Os apoios que recebi foram da própria Defensoria, a única instituição pública que me deu bastante atenção. Também recebi apoio do próprio movimento social, que me orientou sobre as coisas que eu tinha garantia de direito. E depois eu encontrei algumas pessoas de igreja que têm contato com a população em situação de rua. Todos esses suportes que eu tive foram muito importantes para mim.
Eu tracei três metas na minha vida: a primeira era conseguir uma renda, uma forma de ganhar dinheiro, depois conseguir construir a minha casa, além de estudar para poder melhorar meu desempenho e fazer faculdade. Até o momento, já consegui uma renda e uma casa.
Hoje, você desenvolve ou faz parte de alguma iniciativa voltada para ajudar pessoas que vivenciam a mesma experiência de não ter uma moradia? Caso sim, poderia contar mais sobre isso?
A minha iniciativa é fazer parte de uma liderança. Eu estou na coordenação estadual do Movimento Nacional da População de Rua na Bahia e também estou na coordenação municipal, aqui em Feira de Santana, até que alguma pessoa de rua tenha empoderamento para assumir esse cargo.
Hoje, eu faço todo monitoramento e acompanho todo o processo de projetos sociais ligados à população em situação de rua, na política, observando as leis. Busco a garantia de direitos com base na Constituição Federal de 1988, que são a moradia, educação, cultura, lazer, direito de ir e vir, entre outros.
O objetivo é estar sempre atuando em prol do movimento e transmitindo as minhas experiências, palestrando às vezes, falando sobre como vivi na rua. Foram 16 anos, não dias. É uma troca de saber, porque eu venho também da escola de Paulo Freire, que fala que o saber não é só para mim, mas para que as pessoas possam entender e aprender.
Quais têm sido os principais desafios enfrentados pela população de rua durante esse período de pandemia, em sua opinião?
Em meu município, o maior desafio é não ter abrigo para todos. Houve um abrigamento temporário na pandemia. Diziam “fique em casa” e eu me perguntava “como é que eu estou em casa hoje, depois da minha experiência de rua? Meus irmãos vão ficar aonde? Se o Poder Público e os governantes estão dizendo que é para ficar em casa, onde as pessoas em situação de rua ficarão?”.
No seu caso, houve algum momento particular que foi mais difícil ou desafiador? Como essa questão foi solucionada, quais apoios você encontrou?
O nosso maior desafio foi esse nesse período de pandemia. Ver que nenhum representante da área de saúde aqui, no município, tenha feito algum plano de ação para poder atender a população de rua. Nem um projeto, nenhuma atividade. Eles foram em alguns lugares, mas nada permanente. As pessoas estão desabrigadas e, muitas delas, não sabem nem o que é pandemia, o que é Covid-19.
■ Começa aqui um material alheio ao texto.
Lemma history_frame own tr fr js t a t' : history_ok own tr js t -> payload_ok (payload fr) ->
  source_address (header fr) <> own -> on_can_frame fr t = Ok (a, t') ->
  exists js', history_ok own (tr ++ [fr]) js' t'.
Proof.
  intros Hh Hp Hsrc Hr. destruct (announced own fr) as [k|] eqn:Ha.
  { exists js. destruct (on_announcement own fr k t a t') as (t1 & w & n & A1 & D1 & S1 & B1); [apply Hh|done..|].
    apply (benign_keeps own _ _ t1 _ B1). by apply (history_opens own tr fr js k w n t). }
  assert (Hcalm : forall m, m t = Ok (a, t') -> relates (benign own) m ->
    exists js', history_ok own (tr ++ [fr]) js' t').
  { intros m Hm Hb. exists js. apply (benign_next own tr fr js t t'); try done. by apply (Hb t a t'). }
  unfold on_can_frame in Hr. destruct (pgn (header fr) =? PGN_TP_CM) eqn:Hcm.
  - apply (Hcalm _ Hr). unfold handle_cm. unfold announced in Ha. rewrite Hcm in Ha.
    destruct (control_of_byte (byte 0 fr)) as [[]|]; try done; [..|relate].
    + apply benign_source. destruct (_ =? own); [done|]. cbn [negb]. relate.
    + apply benign_handle_cts.
    + apply benign_complete_rx.
    + apply benign_handle_abort.
  - destruct (pgn (header fr) =? PGN_TP_DT) eqn:Hdt; [|apply (Hcalm _ Hr); relate].
    eapply history_dt; try done. unfold packet_for. by rewrite Hcm, Hdt.
Qed.

(** The frames of a run. *)
Definition heard (ops : list tp_op) : list frame := omap (fun o => if o is op_frame fr then Some fr else None) ops.

(** A frame of another station, with the eight bytes of its array. *)
Definition from_others (own : Z) (fr : frame) : Prop :=
  payload_ok (payload fr) /\ source_address (header fr) <> own.

Lemma history_run own ops tr js t t' : history_ok own tr js t -> Forall (from_others own) (heard ops) ->
  tp_run ops t = Ok (tt, t') -> exists js', history_ok own (tr ++ heard ops) js' t'.
Proof.
  revert tr js t. induction ops as [|o ops IH]; intros tr js t Hh Hf Hr.
  { injection Hr as <-. exists js. by rewrite app_nil_r. }
  cbn [tp_run] in Hr. unfold mbind, M_bind in Hr. destruct (tp_run_op o t) as [[[] t1]|] eqn:E1; [|done].
  assert (Hcalm : relates (benign own) (tp_run_op o) -> Forall (from_others own) (heard ops) ->
    exists js', history_ok own (tr ++ heard ops) js' t').
  { intros Hb Hf'. apply (IH tr js t1); [|done..]. apply (benign_keeps own _ _ t); [by apply (Hb t tt)|done]. }
  destruct o as [bytes dest g|fr|order]; cbn [tp_run_op] in *.
  - apply Hcalm; [|done]. relate_step; [apply benign_send|relate].
  - apply list.Forall_cons in Hf as [[Hp Hs] Hf]. destruct (history_frame own tr fr js t tt t1) as [js1 H1]; [done..|].
    change (heard (op_frame fr :: ops)) with ([fr] ++ heard ops). rewrite (assoc_L app). by apply (IH _ js1 t1).
  - apply Hcalm; [apply benign_tick|done].
Qed.

(** C4.  What is delivered was sent, whatever the other stations send.  In a run
    without fault of a new transport on a bus with a steady address, with any frames
    in any order whose source is not the own address ([from_others]), any messages
    sent and any timers served in between, each message that the receive handler
    gets is the message of one announcement among the frames that came in: its bytes
    are those of the announced number of packets, numbered 1, 2 and so on, that came
    after it and before the next announcement of the same session, cut to the
    announced size, and its header has the announced parameter group and the
    addresses of the session.  No announcement is delivered twice. *)
Theorem delivered_messages_were_sent ops (t0 t : transport E) :
  sessions_ t0 = ∅ -> events t0 = [] ->
  Forall (from_others (bus_source_address (bus_ t0))) (heard ops) -> tp_run ops t0 = Ok (tt, t) ->
  exists js, NoDup js /\
    Forall2 (delivered_from (bus_source_address (bus_ t0)) (heard ops)) (omap data_of (events t)) js.
Proof.
  intros Hs He Hf Hr. destruct (history_run (bus_source_address (bus_ t0)) ops [] [] t0 t) as (js & _ & _ & Hnd & Hd & _).
  - split_and!; [done|constructor|constructor|unfold datas; rewrite He; constructor|]. intros k s _. by rewrite Hs.
  - done.
  - done.
  - by exists js.
Qed.

End History.
(* ===== verification/TransportNetFacts.v ===== *)
(** * All transfers of a bus arrive

    The invariant of the stations of [TransportNet]: every queue is a mixture of
    the frames of the transfers that are under way, and each transfer is in one of
    its stages.  Each handled frame moves one transfer on. *)

From Stdlib Require Import String.
From stdpp Require Import gmap list list_numbers.
From S2P Require Import Prelude J1939Type Canary Header HeaderFacts Name NameFacts Frame Transport.
From S2P Require Import TransportFacts TransportFrame TransportRoundTrip TransportInterleaving TransportSafety TransportHistory.
From S2P Require Import TransportNet.

Section Facts.
Context `{CanaryLaws} {E : Type} `{!Bus E} `{!ReliableBus}.

Definition tps (n : gmap Z (node (E := E))) (y : Z) : option (transport E) := tp <$> n !! y.

(** The messages to station [y]. *)
Definition messages (y : Z) (trs : list transfer) : list data := message <$> filter (fun tr => t_to tr = y) trs.

(** The state of one station, which had delivered [base]. *)
Definition node_ok (base : list data) (ps : list (transfer * stage)) (y : Z) (nd : node (E := E)) : Prop :=
  bus_source_address (bus_ (tp nd)) = y /\ rx_callback_ (tp nd) = true /\
  interleaving (flow y <$> ps) (inbox nd) /\
  datas (tp nd) ++ concat (pending y <$> ps) ≡ₚ base ++ messages y ps.*1.

Record net_ok (base : Z -> list data) (ps : list (transfer * stage)) (n : gmap Z node) : Prop := {
  net_transfers : Forall (fun tr => transfer_ok tr /\ is_Some (n !! t_from tr) /\ is_Some (n !! t_to tr)) ps.*1;
  net_keys : NoDup (key_of <$> ps.*1);
  net_stages : Forall (stage_ok (tps n)) ps;
  net_nodes : forall y nd, n !! y = Some nd -> node_ok (base y) ps y nd
}.

Lemma stage_ok_ext T T' p : (forall y, T y = T' y) -> stage_ok (E := E) T p -> stage_ok T' p.
Proof. intros HT. destruct p as [tr []]; unfold stage_ok, known; cbn [fst snd]; by rewrite <- ?HT. Qed.

Lemma performed_tps x t t' q n y : tps (performed x t t' q n) y = put_tp (tps n) x t' y.
Proof. unfold tps. by rewrite performed_tp. Qed.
Vejo que a pandemia foi um grande desafio para as pessoas do Brasil inteiro, mas em Feira de Santana a situação foi bem difícil. Eu me sentia impotente para solucionar a questão dos meus irmãos, sem ter nenhum recurso para acolher a população de rua durante a pandemia. Houve um apoio muito grande neste momento, que foi a criação de uma rede alternativa com a participação de muitos militantes, apoiadores, grupos religiosos, para tocar projetos que trabalhassem com a população em situação de rua. Foi muito boa a união para enfrentar esse desafio.